Rate cuts, growth stocks, and AI support positive outlook for EMs

Portfolio manager at Franklin Templeton highlights 2024 expectations for emerging markets, plus themes for long-term outlook

Rate cuts, growth stocks, and AI support positive outlook for EMs

Rate cuts, stable election expectations, and continued high hopes for tech stocks are all adding to a constructive outlook for emerging markets this year, according to one portfolio manager.

Susan Gim, institutional portfolio manager at Martin Currie, part of Franklin Templeton (pictured above), says policy rates will be more accommodative among EMs in 2024 as inflation numbers roll over and CPI readings continue to be benign.

“In addition, EM economies have been more disciplined in the post-Covid era with superior monetary and fiscal discipline,” Gim told Wealth Professional. “From a big-picture perspective, most if not all of the emerging economies will undertake some form of policy rate cuts.”

Growth comes into focus

Gim notes, inflation has been a non-issue in China with flat to negative price trends reflected in both CPI and PPI readings on a trailing 12-month basis.

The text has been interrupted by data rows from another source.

(** The sum of a set. *)
Lemma set_total_ok total l : forall acc r,
  is_u64 acc -> set_total total l acc = Some r ->
  r = u64 (acc + zsum (fun h => if htlc_State h =? HtlcStateAccepted then htlc_Amt h else 0) l).
Proof.
  induction l as [|h l IH]; intros acc r Hacc Hr; simpl in *.
  - injection Hr as <-. by rewrite Z.add_0_r, u64_small.
  - destruct (htlc_State h =? HtlcStateAccepted); cbn [negb] in Hr.
    + destruct (total =? MppTotalAmt h); [|done]. cbn [negb] in Hr. apply IH in Hr as ->; [|apply u64_range].
      unfold u64. rewrite Zplus_mod_idemp_l. f_equal. lia.
    + apply IH in Hr as ->; [|done]. f_equal.
Qed.

Lemma paid_by_set i :
  mpp_ok i -> inv_State i = ContractOpen ->
  paid_by (Htlcs i) = zsum (fun h => if htlc_State h =? HtlcStateAccepted then htlc_Amt h else 0)
    (range (HTLCSet i None HtlcStateAccepted)).*2.
Proof.
  intros Hok Hopen. unfold HTLCSet.
  set (P := fun kh : CircuitKey * InvoiceHTLC => htlc_State kh.2 = HtlcStateAccepted /\ IsInHTLCSet kh.2 None = true).
  rewrite <- (map_filter_union_complement P (Htlcs i)) at 1.
  rewrite paid_by_union by apply map_disjoint_filter_complement.
  assert (paid_by (base.filter (fun x => ~ P x) (Htlcs i)) = 0) as ->.
  { rewrite (paid_by_pointwise _ ((fun h => resolve_htlc h HtlcStateCanceled ZeroTime) <$> base.filter (fun x => ~ P x) (Htlcs i))).
    - unfold paid_by. rewrite map_to_list_fmap, !zsum_fmap.
      assert (forall l : list (CircuitKey * InvoiceHTLC), zsum ((live_amt ∘ snd) ∘ prod_map id (fun h => resolve_htlc h HtlcStateCanceled ZeroTime)) l = 0) as E.
      { induction l as [|? l IH]; [done|]. simpl in *. unfold live_amt at 1. simpl. lia. }
      apply E.
    - intros k. rewrite lookup_fmap. destruct (_ !! k) as [h|] eqn:Ek; [|done]. simpl. f_equal.
      apply map_lookup_filter_Some in Ek as [Ek Hn]. apply (mo_htlcs _ Hok) in Ek as (Ha & Hfit & _).
      unfold live_amt, live. simpl. rewrite Hopen in Hfit. unfold fits in Hfit.
      destruct Hfit as [[_ [Hs|Hs]]|[[? _]|[? _]]]; [|by rewrite Hs|done..].
      exfalso. apply Hn. split; [done|]. simpl. unfold IsInHTLCSet. by rewrite Ha. }
  rewrite Z.add_0_r. unfold paid_by. rewrite (zsum_perm _ (range _).*2 (map_to_list (base.filter P (Htlcs i))).*2)
    by (apply fmap_Permutation, range_entries).
  apply zsum_ext. intros h Hin. apply list_elem_of_fmap in Hin as ([k h'] & -> & Hin).
  apply elem_of_map_to_list, map_lookup_filter_Some in Hin as [_ [Hs _]]. simpl in *. unfold live_amt, live.
  by rewrite Hs.
Qed.
End Database.
(* ===== verification/InvoiceRun.v ===== *)
(** * Runs of the invoice registry

    The invariant of the database and of the registry over every interleaving of its
    operations: what is stored can be traced to the HTLCs that arrived, and the links are
    only told to settle an HTLC with a preimage of its payment hash. *)

From S2P Require Import Prelude Sha256 Ids Tlv Features PaymentCodec Amp Payments InvoiceCodec InvoiceCodecInv Invoices InvoiceInv InvoiceRegistry InvoiceDbInv.

Section Run.
Context `{Hasher} `{Secp256k1} `{GoRange} `{TimeZone} `{WireVarInt}.

(** ** What the registry asks for *)

Lemma reconstruct_ok ctx a set m :
  set !! ctx_circuitKey ctx = None -> reconstructAMPPreimages ctx a set = Ok (inl m) ->
  map_Forall (fun _ p => length p = 32%nat) m /\
  exists p, m !! ctx_circuitKey ctx = Some p /\ digest p = ctx_hash ctx.
Proof.
  intros Hk. unfold reconstructAMPPreimages. intros (descs & Ed & Hr)%bind_ok.
  unfold ReconstructChildren in Hr. cbn [map] in Hr. set (root := foldl _ _ _) in Hr.
  set (child0 := DeriveChild root _) in Hr. set (children := map _ descs) in Hr.
  destruct (bool_decide_reflect (ctx_hash ctx = child_Hash child0)) as [Hc|]; [|done]. cbn [negb] in Hr.
  destruct (negb (forallb _ _)); [done|]. injection Hr as <-.
  assert (Forall (fun c => length (child_Preimage c) = 32%nat) children) as Hch.
  { apply Forall_forall. intros c Hin. apply list_elem_of_In, in_map_iff in Hin as (d & <- & _). apply length_digest. }
  assert (Forall (fun x : CircuitKey * InvoiceHTLC * Child => x.1.1 <> ctx_circuitKey ctx /\
    length (child_Preimage x.2) = 32%nat) (zip (range set) children)) as Hz.
  { apply Forall_forall. intros [[k h] c] Hin. apply elem_of_zip_l in Hin as Hl. apply elem_of_zip_r in Hin.
    simpl. split.
    - intros ->. rewrite range_entries in Hl. apply elem_of_map_to_list in Hl. congruence.
    - rewrite Forall_forall in Hch. by apply Hch. }
  assert (forall m0 : gmap CircuitKey (list byte), map_Forall (fun _ p => length p = 32%nat) m0 ->
    m0 !! ctx_circuitKey ctx = Some (child_Preimage child0) ->
    let m1 := foldl (fun m khc => <[khc.1.1 := child_Preimage khc.2]> m) m0 (zip (range set) children) in
    map_Forall (fun _ p => length p = 32%nat) m1 /\ m1 !! ctx_circuitKey ctx = Some (child_Preimage child0)) as Hgen.
  { induction Hz as [|x l [Hne Hl] _ IH]; intros m0 Hm0 Hk0; [done|]. simpl. apply IH.
    - by apply map_Forall_insert_2.
    - by rewrite lookup_insert_ne. }
  destruct (Hgen {[ctx_circuitKey ctx := child_Preimage child0]}) as [H32 Hk0].
  - apply map_Forall_singleton. apply length_digest.
  - apply lookup_singleton_eq.
  - split; [done|]. exists (child_Preimage child0). split; [done|]. by rewrite Hc.
Qed.

(** The resolution of an HTLC that is settled has a preimage of its hash. *)
Definition resolution_ok (arrived : gmap CircuitKey (list byte)) (r : HtlcResolution) : Prop :=
  match r with
  | HtlcSettleResolution p k _ _ => exists h, arrived !! k = Some h /\ digest p = h
  | _ => True
  end.

Lemma add_desc_wf now ctx mpp s :
  wf_stamp now -> wf_ctx ctx -> (forall m, mpp = Some m -> wf_mpp m) ->
  (forall sd, s = Some sd -> is_u8 (NewState sd) /\ (forall p, upd_Preimage sd = Some p -> length p = 32%nat) /\
    map_Forall (fun _ p => length p = 32%nat) (HTLCPreimages sd)) ->
  wf_update now (add_desc ctx (accept_desc ctx mpp) s).
Proof.
  intros Hn Hc Hm Hs. split; [done| |done]. apply map_Forall_singleton. by apply accept_desc_wf.
Qed.

Lemma add_desc_arrived ctx (arrived : gmap CircuitKey (list byte)) h mpp s k d :
  arrived !! ctx_circuitKey ctx = Some (ctx_hash ctx) ->
  (mpp = None \/ ctx_amp ctx = None -> h = ctx_hash ctx) ->
  AddHtlcs (add_desc ctx (accept_desc ctx mpp) s) !! k = Some d ->
  arrived !! k = Some (default h (amp_Hash <$> desc_AMP d)).
Proof.
  intros Ha Hh Hk. cbn [AddHtlcs add_desc] in Hk. apply lookup_singleton_Some in Hk as [<- <-]. rewrite Ha. f_equal. simpl.
  destruct mpp as [m|]; [|symmetry; apply Hh; by left].
  destruct (ctx_amp ctx); [done|]. symmetry. apply Hh. by right.
Qed.

(** Adding an HTLC without AMP data. *)
Lemma add_desc_mpp now ctx i mpp s :
  wf_ctx ctx -> (mpp = None \/ ctx_amp ctx = None) ->
  (forall sd, s = Some sd -> upd_SetID sd = None /\ HTLCPreimages sd = ∅ /\
    (NewState sd = ContractSettled \/ NewState sd = ContractAccepted) /\
    Htlcs i !! ctx_circuitKey ctx = None /\
    term_Value (Terms i) <= ctx_amtPaid ctx + paid_by (Htlcs i)) ->
  mpp_desc now i (add_desc ctx (accept_desc ctx mpp) s).
Proof.
  intros Hc Hamp Hs. pose proof (wc_amt _ Hc) as [Hamt _]. split.
  - unfold update_set. cbn [desc_State add_desc]. destruct s as [sd|]; [|done]. by destruct (Hs sd eq_refl).
  - cbn [desc_State add_desc]. intros sd Hsd. by destruct (Hs sd Hsd) as (_ & ? & _).
  - cbn [desc_State add_desc]. intros sd Hsd. destruct (Hs sd Hsd) as (_ & _ & ? & _). tauto.
  - apply map_Forall_singleton. simpl. split; [|done]. destruct mpp; [|done]. by destruct Hamp as [?| ->].
  - cbn [desc_State add_desc]. intros sd Hsd _. destruct (Hs sd Hsd) as (_ & _ & _ & Hk & Hv).
    cbn [AddHtlcs add_desc]. unfold accept_map. rewrite map_fmap_singleton, <- insert_union_singleton_l.
    rewrite paid_by_insert by done. exact Hv.
Qed.

(** What becomes of an HTLC: the update keeps the invariant, and the resolution is sound. *)
Definition answer_ok (now : Time) (arrived : gmap CircuitKey (list byte)) (h : list byte) (i : Invoice)
    (ctx : invoiceUpdateCtx) (x : option InvoiceUpdateDesc * HtlcResolution) : Prop :=
  (resolution_ok arrived x.2 /\ resolution_key x.2 = ctx_circuitKey ctx) /\
  forall u, x.1 = Some u -> update_ok now arrived h i u.

Section Answers.
Variables (now : Time) (arrived : gmap CircuitKey (list byte)) (h : list byte) (i : Invoice)
  (ctx : invoiceUpdateCtx).
Hypotheses (Hok : invoice_ok arrived h i) (Hctx : wf_ctx ctx) (Hnow : wf_stamp now)
  (Harr : arrived !! ctx_circuitKey ctx = Some (ctx_hash ctx)).

Lemma add_update_ok mpp s :
  Htlcs i !! ctx_circuitKey ctx = None ->
  (mpp = None \/ ctx_amp ctx = None -> h = ctx_hash ctx) ->
  (forall m, mpp = Some m -> wf_mpp m) ->
  (is_amp_invoice i = false -> mpp = None \/ ctx_amp ctx = None) ->
  (forall sd, s = Some sd -> is_u8 (NewState sd) /\ (forall p, upd_Preimage sd = Some p -> length p = 32%nat) /\
    map_Forall (fun _ p => length p = 32%nat) (HTLCPreimages sd)) ->
  (is_amp_invoice i = false -> forall sd, s = Some sd -> upd_SetID sd = None /\ HTLCPreimages sd = ∅ /\
    (NewState sd = ContractSettled \/ NewState sd = ContractAccepted) /\
    term_Value (Terms i) <= ctx_amtPaid ctx + paid_by (Htlcs i)) ->
  (is_amp_invoice i = true -> forall sd, s = Some sd -> upd_Preimage sd = None) ->
  update_ok now arrived h i (add_desc ctx (accept_desc ctx mpp) s).
Proof.
  intros Hf Hh Hm Ha Hs Hv Hp. split.
  - by apply add_desc_wf.
  - intros Hna. apply add_desc_mpp; [done|by apply Ha|]. intros sd Hsd.
    destruct (Hv Hna sd Hsd) as (? & ? & ? & ?). done.
  - done.
  - intros k d. by apply add_desc_arrived.
Qed.

Lemma settleRes_ok p o : h = ctx_hash ctx -> PaymentPreimage (Terms i) = Some p ->
  resolution_ok arrived (settleRes ctx p o) /\ resolution_key (settleRes ctx p o) = ctx_circuitKey ctx.
Proof. intros Hh Hp. split; [|done]. exists h. split; [by rewrite Hh|]. by apply (io_preimage _ _ _ Hok). Qed.

Lemma no_update_ok r x :
  resolution_ok arrived r /\ resolution_key r = ctx_circuitKey ctx -> no_update r = Ok x -> answer_ok now arrived h i ctx x.
Proof. intros Hr [= <-]. by split. Qed.

Lemma paid_nonneg : is_amp_invoice i = false -> 0 <= paid_by (Htlcs i).
Proof.
  intros Ha. apply paid_by_nonneg. eapply map_Forall_impl; [apply (mo_htlcs _ (io_mpp _ _ _ Hok Ha))|].
  by intros k x (_ & _ & ?).
Qed.

Lemma known_preimage p : PaymentPreimage (Terms i) = Some p -> length p = 32%nat.
Proof. apply (wfi_preimage _ (io_wf _ _ _ Hok)). Qed.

Looking at the country’s stock market, she says China-listed quality growth stocks have been impacted by an outflow of foreign investment assets, as well as lower global allocations to EM equity as an asset class.

“One recent development is the increasing probability of slower economic growth coming out of the US,” Gim says. “In this environment, growth stocks have been outperforming in the US as investors are willing to pay a ‘growth premium.’ However, EM growth stocks have lagged value stocks.”

Notwithstanding EMs’ traditional reputation as growth havens, she says value has outperformed growth in those regions for three consecutive years. That trend, she and her colleagues at Martin Currie argue, has made EM growth stock valuations attractive coming into 2024.

With elections set to take place in eight of the 10 most populous countries in the world, according to HSBC, Gim anticipates stability across most EM markets. Most elections in EMs – including Taiwan Indonesia, South Korea, and India – will be held in the first half of the year.

“Electoral disruptions are unlikely with the exception of a few markets such as South Africa where the African National Congress is under pressure,” Gim says.

“India is the next major EM economy to have significant elections with a general election anticipated for April/May 2024. Given the recent results from state elections, where the Bharatiya Janata Party (BJP) had a resounding victory, we expect that BJP will continue its political momentum.”

Tech opportunities emerging

From a portfolio perspective, Martin Currie continues to see long-term upside potential in EM companies with quality and growth characteristics. Many opportunities within that cohort, Gim says, are underpinned by ongoing structural themes supporting emerging economies.

“For instance, we have long believed that EMs are increasingly the producers, and not just consumers, of globally relevant intellectual property and an example of this is in artificial intelligence (AI), where EMs hold a myriad of opportunities,” she says.

Amid an explosion of interest in AI in 2023, she says IT stocks in Asia – particularly from Korea and Taiwan, which saw a dramatic demand shift – contributed very strongly to EM performance.

“We continue to believe that Korean and Taiwan technology companies are best positioned to benefit from a structural demand cycle coming out of AI,” Gim says. “We believe that these companies are now harvesting their intellectual property leadership and able to capture both pricing power as well as tremendous unit growth demand.”

The past 12 months have seen EM tech stocks generate a 16.8% return, contributing around 40% to index performance, Gim says. With the sector expected to benefit from an earnings rebound, she anticipates the trend will continue over the course of 2024.

“There is an entire ecosystem of companies that are set to benefit from long-term growth runways generated from AI,” she says. “IT services, for example, remains a strong cohort of investments in the EMs. IT service leaders can be found in all geographies ranging from India to South America and Central/Eastern Europe.”